Activity » Copy each line from the entries that the word "rewrite" appears in.

________________________________________

Lemma normalize_normalized_file (p name : string) :
  p <> "" -> is_name name = true -> slashfree name = true ->
  normalize (normalize p ++ String slash name) = normalize (p ++ String slash name).
Proof.
  intros Hp Hname Hfree.
  destruct (normalize_fixed p Hp) as [Hne [Hstart Hkept]].
  rewrite (normalize_file (normalize p) Hne name Hname Hfree).
  rewrite (normalize_file p Hp name Hname Hfree).
  rewrite Hstart, Hkept. reflexivity.
Qed.

Lemma normalize_name (name : string) :
  is_name name = true -> slashfree name = true -> normalize name = name.
Proof.
  intros Hname Hfree.
  assert (Hn : name <> "") by (intros E; subst; discriminate Hname).
  unfold normalize.
  destruct (String.eqb_spec name "") as [E|_]; [contradiction|].
  assert (Hs : starts_with_slash name = false).
  { destruct name as [|c r]; [congruence|]. simpl in Hfree. apply andb_prop in Hfree.
    simpl. apply negb_true_iff, Hfree. }
  rewrite Hs, (ends_with_slash_slashfree name Hfree), (segments_slashfree name Hfree).
  unfold is_name in Hname. apply andb_prop in Hname. destruct Hname as [H12 H3].
  apply andb_prop in H12. destruct H12 as [H1 H2].
  apply negb_true_iff in H1, H2, H3.
  simpl. rewrite H1, H2, H3. simpl. rewrite H1. reflexivity.
Qed.

(** Joining a file name onto a joined folder is joining all three. *)
Lemma join_nested_file (a b name : string) :
  is_name name = true -> slashfree name = true ->
  join [join [a; b]; name] = join [a; b; name].
Proof.
  intros Hname Hfree.
  assert (Hn : name <> "") by (intros E; subst; discriminate Hname).
  assert (Hlast : forall x, x <> "" ->
            join [x; name] = normalize (x ++ String slash name)).
  { intros x Hx. unfold join. simpl.
    destruct (String.eqb_spec x "") as [E|_]; [contradiction|].
    destruct (String.eqb_spec name "") as [E|_]; [contradiction|]. reflexivity. }
  assert (Hnorm : forall y, y <> "" ->
            join [normalize y; name] = normalize (y ++ String slash name)).
  { intros y Hy. destruct (normalize_fixed y Hy) as [Hne _].
    rewrite (Hlast _ Hne). apply normalize_normalized_file; assumption. }
  unfold join at 2 3. simpl.
  destruct (String.eqb_spec name "") as [E|_]; [contradiction|].
  destruct (String.eqb_spec a "") as [Ea|Ha], (String.eqb_spec b "") as [Eb|Hb]; simpl.
  - rewrite (Hlast "." ltac:(discriminate)).
    rewrite (normalize_file "." ltac:(discriminate) name Hname Hfree).
    rewrite (normalize_name name Hname Hfree). reflexivity.
  - apply Hnorm, Hb.
  - apply Hnorm, Ha.
  - rewrite Hnorm; [rewrite append_assoc; reflexivity|].
    intros E. apply Ha. exact (append_empty _ _ E).
Qed.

________________________________________

Solved exercise »
  rewrite (normalize_file (normalize p) Hne name Hname Hfree).
  rewrite (normalize_file p Hp name Hname Hfree).
  rewrite Hstart, Hkept. reflexivity.
  rewrite Hs, (ends_with_slash_slashfree name Hfree), (segments_slashfree name Hfree).
  simpl. rewrite H1, H2, H3. simpl. rewrite H1. reflexivity.
    rewrite (Hlast _ Hne). apply normalize_normalized_file; assumption. }
  - rewrite (Hlast "." ltac:(discriminate)).
    rewrite (normalize_file "." ltac:(discriminate) name Hname Hfree).
    rewrite (normalize_name name Hname Hfree). reflexivity.
  - rewrite Hnorm; [rewrite append_assoc; reflexivity|].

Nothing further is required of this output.